So, this detour has been going on since Halloween morning. We've moved from crisis phase and transitioned into a new, if temporary, reality and though I know things will again change, I'm feeling the tug for a sense of personal normalcy.
That means that over the last few days I have been gathering up the lost bits of myself.
There are four journals which need to be brought back from the four corners of the Earth. A reintroduction is in order for each of them, so that I can say "Ahhh, yes, that's where we were..."
Then there are the half finished craft projects under the coffee table waiting patiently.
And my Story-Beads! My business set (the beautiful blue ones in the photo) surfaced in a bag I hadn't seen in eight weeks.
Last night I crawled under my bed to grab my yearly set which had fallen out from under my pillow a week and a half ago. The symbolism doesn't escape me: literally reclaiming my year, my time, my life from the dark places where they had been mispaced.

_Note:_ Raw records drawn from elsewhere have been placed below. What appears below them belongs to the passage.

(** * The node execution engine of libnodegl (src/libnodegl/nodes.c)

    A shallow embedding of the node lifecycle engine: node creation and
    alignment, context attachment, the lifecycle state machine
    (init / prefetch / release / uninit), the per-frame passes (visit,
    release/prefetch reconciliation, update, draw), the save/apply/restore of
    driver state around a draw, parameter mutation and reference counting.

    Conventions of the embedding:
    - a C pointer is an address in [Z], [0] being [NULL];
    - [int] and [size_t] values are in [Z]; unsigned arithmetic is wrapped
      explicitly, signed overflow is reported as undefined behaviour;
    - [double] timestamps are IEEE binary64 values ([PrimFloat.float]), compared
      with the IEEE comparison, as C's [!=] does;
    - the heap is typed: node headers, arrays of node pointers and hash maps
      live in separate finite maps indexed by address; the private data block
      of a node is a list of bytes;
    - a C function with side effects is a function in the monad [M] of
      computations over a [world] that can end in a [fault] (failed assertion,
      invalid memory access, undefined behaviour);
    - class callbacks are arbitrary computations; they receive the [engine]
      (the exported entry points of nodes.c) so that they can re-enter it. *)

From Stdlib Require Import ZArith List Ascii String Lia Bool.
From Stdlib Require Import Floats.PrimFloat.
From Stdlib Require Floats.FloatAxioms Floats.SpecFloat.
From stdpp Require Import base option list gmap strings.

Local Open Scope Z_scope.

(** ** Machine arithmetic *)

(** [size_t] is 64 bits wide (LP64). *)
Definition size_t_wrap (z : Z) : Z := z mod 2 ^ 64.

Definition INT_MAX : Z := 2 ^ 31 - 1.
Definition INT_MIN : Z := - 2 ^ 31.

(** Reinterpretation of a 32-bit pattern as an [int]. *)
Definition to_int32 (z : Z) : Z :=
  let u := z mod 2 ^ 32 in if u <? 2 ^ 31 then u else u - 2 ^ 32.

(** ** Allocation size rounding (nodes.c, lines 44-67) *)

Module Alloc.

(** [#define ALIGN(v, a) ((v) + (((v) + (a) - 1) & ~((v) - 1)))], every
    operand being a [size_t]. *)
Definition ALIGN (v a : Z) : Z :=
  size_t_wrap
    (v + Z.land (size_t_wrap (size_t_wrap (v + a) - 1))
                (size_t_wrap (Z.lnot (size_t_wrap (v - 1))))).

(** [(p & ~(NGLI_ALIGN - 1)) == p] on a [uintptr_t]. *)
Definition is_aligned (NGLI_ALIGN p : Z) : bool :=
  Z.land p (size_t_wrap (Z.lnot (size_t_wrap (NGLI_ALIGN - 1)))) =? p.

(** The address computations and the two alignment assertions of
    [node_create].  [sizeof_node] is [sizeof(struct ngl_node)] and [NGLI_ALIGN]
    the alignment constant, both declared in nodes.h; [node] is the address
    returned by [aligned_allocz].  The result is the pair of the truth values
    of the two assertions. *)
Definition node_create_asserts (sizeof_node NGLI_ALIGN node : Z) : bool * bool :=
  let node_size := ALIGN sizeof_node NGLI_ALIGN in
  let priv_data := size_t_wrap (node + node_size) in
  (is_aligned NGLI_ALIGN node, is_aligned NGLI_ALIGN priv_data).

End Alloc.

(** ** Default names (nodes.c, lines 95-116)

    A C string is the content of a buffer up to its first NUL character.
    A buffer is a [string]; its end stands for the terminator when it holds
    no NUL.  A [char] is read as the [int] it promotes to; characters above
    127 promote to negative values where [char] is signed, which changes
    nothing below: they are outside ['A'..'Z'] either way and are compared
    with characters promoted the same way. *)

Definition char_to_int (c : ascii) : Z := Z.of_N (N_of_ascii c).

(** The conversion of an [int] to the [char] it is stored in. *)
Definition int_to_char (z : Z) : ascii := ascii_of_N (Z.to_N (z mod 256)).
Lemma parse_fuel f :
  (forall s, (2 * length s + 1 <= f)%nat ->
             JSON.parse_value f s <> JSON.Exhausted)
  /\ (forall s, (2 * length s + 2 <= f)%nat ->
                JSON.parse_elements f s <> JSON.Exhausted)
  /\ (forall s, (2 * length s + 2 <= f)%nat ->
                JSON.parse_members f s <> JSON.Exhausted).
Proof.
  induction f as [|f (IHv & IHe & IHm)]; [repeat split; intros; lia|].
  repeat split.
  - intros s Hf. parser_step.
    pose proof (skipWs_length s) as Hs.
    destruct (startsWith (lit "null") (JSON.skipWs s)); [discriminate|].
    destruct (startsWith (lit "true") (JSON.skipWs s)); [discriminate|].
    destruct (startsWith (lit "false") (JSON.skipWs s)); [discriminate|].
    destruct (JSON.skipWs s) as [|c r0] eqn:Es; [discriminate|].
    simpl in Hs.
    destruct (c =? 34).
    { destruct (JSON.parse_chars [] r0) as [[str r']|]; discriminate. }
    destruct (c =? 91).
    { destruct (JSON.skipWs r0) as [|c' r']; [discriminate|].
      destruct (c' =? 93); [discriminate|].
      assert (H : JSON.parse_elements f r0 <> JSON.Exhausted)
        by (apply IHe; lia).
      destruct (JSON.parse_elements f r0); congruence. }
    destruct (c =? 123).
    { destruct (JSON.skipWs r0) as [|c' r']; [discriminate|].
      destruct (c' =? 125); [discriminate|].
      assert (H : JSON.parse_members f r0 <> JSON.Exhausted)
        by (apply IHm; lia).
      destruct (JSON.parse_members f r0); congruence. }
    destruct (JSON.parse_number (c :: r0)) as [[v' r']|]; discriminate.
  - intros s Hf. parser_step.
    assert (H : JSON.parse_value f s <> JSON.Exhausted) by (apply IHv; lia).
    destruct (JSON.parse_value f s) as [v r1| |] eqn:P;
      [|discriminate|congruence].
    apply (proj1 (parse_consumes f)) in P.
    pose proof (skipWs_length r1) as Hr.
    destruct (JSON.skipWs r1) as [|c r'] eqn:Er; [discriminate|].
    simpl in Hr. destruct (c =? 44).
    + assert (H' : JSON.parse_elements f r' <> JSON.Exhausted)
        by (apply IHe; lia).
      destruct (JSON.parse_elements f r'); congruence.
    + destruct (c =? 93); discriminate.
  - intros s Hf. parser_step.
    pose proof (skipWs_length s) as Hs.
    destruct (JSON.skipWs s) as [|q r0] eqn:Es; [discriminate|].
    simpl in Hs. destruct (q =? 34); [|discriminate].
    destruct (JSON.parse_chars [] r0) as [[k r1]|] eqn:K; [|discriminate].
    apply parse_chars_length in K. pose proof (skipWs_length r1) as H1.
    destruct (JSON.skipWs r1) as [|colon r2] eqn:E1; [discriminate|].
    simpl in H1. destruct (colon =? 58); [|discriminate].
    assert (H : JSON.parse_value f r2 <> JSON.Exhausted) by (apply IHv; lia).
    destruct (JSON.parse_value f r2) as [v r3| |] eqn:P;
      [|discriminate|congruence].
    apply (proj1 (parse_consumes f)) in P.
    pose proof (skipWs_length r3) as H3.
    destruct (JSON.skipWs r3) as [|c r4] eqn:E3; [discriminate|].
    simpl in H3. destruct (c =? 44).
    + assert (H' : JSON.parse_members f r4 <> JSON.Exhausted)
        by (apply IHm; lia).
      destruct (JSON.parse_members f r4); congruence.
    + destruct (c =? 125); discriminate.
Qed.

(** [JSON.parse] reports a syntax error only for a syntax error: the fuel
    it gives always suffices. *)
Lemma parse_never_exhausted text :
  JSON.parse_value (2 * length text + 2) text <> JSON.Exhausted.
Proof. apply (proj1 (parse_fuel _)). lia. Qed.

(** ** Strings *)

Lemma indexOf_split c s i :
  indexOf c s = Some i ->
  s = firstn i s ++ c :: skipn (S i) s /\ indexOf c (firstn i s) = None.
Proof.
  revert i. induction s as [|x r IH]; simpl; intros i H; [discriminate|].
  destruct (x =? c) eqn:E.
  - inversion H; subst. apply Z.eqb_eq in E. subst. simpl. auto.
  - destruct (indexOf c r) as [j|]; simpl in H; [|discriminate].
    inversion H; subst. destruct (IH j eq_refl) as [IH1 IH2].
    simpl. rewrite E, IH2. split; [f_equal; exact IH1 | reflexivity].
Qed.

Lemma indexOf_app_Some c x y i :
  indexOf c x = Some i -> indexOf c (x ++ y) = Some i.
Proof.
  revert i. induction x as [|a r IH]; simpl; intros i H; [discriminate|].
  destruct (a =? c); [exact H|].
  destruct (indexOf c r) as [j|]; simpl in H; [|discriminate].
  rewrite (IH j eq_refl). exact H.
Qed.

Lemma indexOf_app_None c x y :
  indexOf c x = None -> indexOf c y = None -> indexOf c (x ++ y) = None.
Proof.
  intros Hx Hy. induction x as [|a r IH]; simpl in *; [exact Hy|].
  destruct (a =? c); [discriminate|].
  destruct (indexOf c r); [discriminate|]. rewrite IH; reflexivity.
Qed.

Lemma indexOf_middle c l r :
  indexOf c l = None -> indexOf c (l ++ c :: r) = Some (length l).
Proof.
  induction l as [|a l IH]; simpl; intros H.
  - rewrite Z.eqb_refl. reflexivity.
  - destruct (a =? c); [discriminate|].
    destruct (indexOf c l); [discriminate|]. rewrite IH; reflexivity.
Qed.

Lemma indexOf_prefix_None c x y :
  indexOf c (x ++ y) = None -> indexOf c x = None.
Proof.
  destruct (indexOf c x) as [i|] eqn:E; [|reflexivity].
  intros H. rewrite (indexOf_app_Some c x y i E) in H. discriminate.
Qed.

Lemma substring_0 i (s : jsstring) :
  (i <= length s)%nat -> substring 0 i s = firstn i s.
Proof.
  intros H. unfold substring.
  change (Nat.min 0 (length s)) with 0%nat.
  rewrite (Nat.min_l i) by assumption.
  rewrite Nat.max_0_l, Nat.min_0_l, Nat.sub_0_r. reflexivity.
Qed.

Lemma substring_line l r :
  substring 0 (length l) (l ++ NL :: r) = l.
Proof.
  rewrite substring_0 by (rewrite length_app; lia).
  rewrite firstn_app, Nat.sub_diag, firstn_all. simpl. apply app_nil_r.
Qed.

Lemma substringFrom_line l r :
  substringFrom (length l + 1) (l ++ NL :: r) = r.
Proof.
  unfold substringFrom. rewrite skipn_app.
  replace (length l + 1 - length l)%nat with 1%nat by lia.
  rewrite skipn_all2 by lia. reflexivity.
Qed.

(** ** The line loop *)

Section DecoderFacts.

Variable JSON_parse : jsstring -> option JSON.value.

Lemma while_lines_eq buffer :
  while_lines JSON_parse buffer =
  match indexOf NL buffer with
  | None => ([], Some buffer)
  | Some newlineIndex =>
    match on_line JSON_parse (trim (substring 0 newlineIndex buffer)) with
    | Terminate => ([], None)
    | Emit parsedChunk =>
      let '(evs, b) := while_lines JSON_parse (substringFrom (newlineIndex + 1) buffer) in
      (parsedChunk :: evs, b)
    | Ignore => while_lines JSON_parse (substringFrom (newlineIndex + 1) buffer)
    end
  end.
Proof.
  simp while_lines.
  destruct (inspect (indexOf NL buffer)) as [[i|] H]; simp while_lines;
    on_rhs H; [|reflexivity].
  destruct (on_line JSON_parse _); simp while_lines; reflexivity.
Qed.

Lemma while_lines_no_newline buffer :
  indexOf NL buffer = None -> while_lines JSON_parse buffer = ([], Some buffer).
Proof. intros H. rewrite while_lines_eq, H. reflexivity. Qed.

Lemma while_lines_line line rest :
  indexOf NL line = None ->
  while_lines JSON_parse (line ++ NL :: rest) =
  match on_line JSON_parse (trim line) with
  | Terminate => ([], None)
  | Emit parsedChunk =>
    let '(evs, b) := while_lines JSON_parse rest in (parsedChunk :: evs, b)
  | Ignore => while_lines JSON_parse rest
  end.
Proof.
  intros H. rewrite while_lines_eq, (indexOf_middle _ _ rest H).
  rewrite substring_line, substringFrom_line. reflexivity.
Qed.

(** Cutting a buffer at its first newline. *)
Lemma first_line (s : jsstring) i :
  indexOf NL s = Some i ->
  exists line rest, s = line ++ NL :: rest /\ indexOf NL line = None
                    /\ (length rest < length s)%nat.
Proof.
  intros H. destruct (indexOf_split _ _ _ H) as [E N].
  exists (firstn i s), (skipn (S i) s). repeat split; auto.
  rewrite length_skipn. apply indexOf_bound in H. lia.
Qed.

(** Feeding more text after a buffer: the lines already complete are
    handled first, and a [[DONE]] among them ends everything. *)
Lemma while_lines_app x y :
  while_lines JSON_parse (x ++ y) =
  match while_lines JSON_parse x with
  | (evs, None) => (evs, None)
  | (evs, Some r) =>
    let '(evs', o) := while_lines JSON_parse (r ++ y) in (evs ++ evs', o)
  end.
Proof.
  remember (length x) as n eqn:Hn. revert x Hn.
  induction n as [n IH] using lt_wf_ind. intros x Hn.
  destruct (indexOf NL x) as [i|] eqn:E.
  - destruct (first_line _ _ E) as (line & rest & -> & Hl & Hlen).
    rewrite <- app_assoc. simpl.
    rewrite !while_lines_line by assumption.
    destruct (on_line JSON_parse (trim line)); [reflexivity| |].
    + rewrite (IH (length rest)) by (subst; auto).
      destruct (while_lines JSON_parse rest) as [evs [r|]]; [|reflexivity].
      destruct (while_lines JSON_parse (r ++ y)). reflexivity.
    + apply (IH (length rest)); subst; auto.
  - rewrite (while_lines_no_newline _ E).
    destruct (while_lines JSON_parse (x ++ y)). reflexivity.
Qed.

(** What the loop leaves in the buffer holds no newline. *)
Lemma while_lines_rest x evs r :
  while_lines JSON_parse x = (evs, Some r) -> indexOf NL r = None.
Proof.
  remember (length x) as n eqn:Hn. revert x Hn evs r.
  induction n as [n IH] using lt_wf_ind. intros x Hn evs r.
  destruct (indexOf NL x) as [i|] eqn:E.
  - destruct (first_line _ _ E) as (line & rest & -> & Hl & Hlen).
    rewrite while_lines_line by assumption.
    destruct (on_line JSON_parse (trim line)); [discriminate| |].
    + destruct (while_lines JSON_parse rest) as [e o] eqn:W. intros H.
      inversion H; subst. eapply (IH (length rest)); eauto.
    + intros H. subst n. eapply (IH (length rest)); eauto.
  - rewrite (while_lines_no_newline _ E). intros H. inversion H; subst. exact E.
Qed.

End DecoderFacts.

(** ** The chunk loop *)

Lemma write_app d a b :
  StringDecoder.write d (a ++ b) =
  let '(o1, d1) := StringDecoder.write d a in
  let '(o2, d2) := StringDecoder.write d1 b in
  (o1 ++ o2, d2).
Proof.
  revert d. induction a as [|x a IH]; intros d; simpl.
  - destruct (StringDecoder.write d b). reflexivity.
  - destruct (StringDecoder.step d _) as [o1 d1]. rewrite IH.
    destruct (StringDecoder.write d1 a) as [o2 d2].
    destruct (StringDecoder.write d2 b) as [o3 d3].
    rewrite app_assoc. reflexivity.
Qed.

Lemma end_no_newline d : indexOf NL (StringDecoder.end_ d) = None.
Proof. unfold StringDecoder.end_. destruct (StringDecoder.bytesNeeded d); reflexivity. Qed.

Section ChunkLoop.

Variable JSON_parse : jsstring -> option JSON.value.

(** The chunk loop computes what the line loop computes on the whole text:
    how the bytes were cut into chunks only decides how many chunks are left
    unread. *)
Lemma for_await_spec cs : forall b d evs exit,
  indexOf NL b = None ->
  for_await JSON_parse cs b d = (evs, exit) ->
  match exit with
  | Exhausted r d' =>
    while_lines JSON_parse (b ++ fst (StringDecoder.write d (concat cs)))
      = (evs, Some r)
    /\ d' = snd (StringDecoder.write d (concat cs))
  | Returned _ =>
    while_lines JSON_parse (b ++ fst (StringDecoder.write d (concat cs)))
      = (evs, None)
  end.
Proof.
  induction cs as [|c cs IH]; intros b d evs exit Hb; simpl.
  - intros H. inversion H; subst. rewrite app_nil_r.
    split; [apply while_lines_no_newline; exact Hb | reflexivity].
  - rewrite write_app.
    destruct (StringDecoder.write d c) as [t d1].
    destruct (StringDecoder.write d1 (concat cs)) as [t' d2] eqn:W2.
    simpl.
    destruct (while_lines JSON_parse (b ++ t)) as [e1 [r|]] eqn:W1.
    + destruct (for_await JSON_parse cs r d1) as [e2 x] eqn:F.
      intros H. inversion H; subst.
      specialize (IH r d1 e2 exit (while_lines_rest _ _ _ _ W1) F).
      rewrite W2 in IH. simpl in IH.
      rewrite app_assoc, while_lines_app, W1.
      destruct exit as [r' d'|u].
      * destruct IH as [-> ->]. auto.
      * rewrite IH. reflexivity.
    + intros H. inversion H; subst.
      rewrite app_assoc, while_lines_app, W1. reflexivity.
Qed.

I've gathered the lost bits of myself and ever so gently I'll begin putting the pieces back in place. All these precious objects - the journals, the Story-Beads, the projects - they are my focusing tools that help me to keep remembering who I am and what I hope to bring into the world.
When your routine gets knocked off track, how do you come back to yourself?
3 comments:
By being kind to myself as much as possible--though this can be hard. May 2010 bring all you desire.
hope for the best and this time believe it
I also trust that I will come back to myself eventually, hopefully sooner rather than later. I try therefore to not be anxious because then I stand in my own way.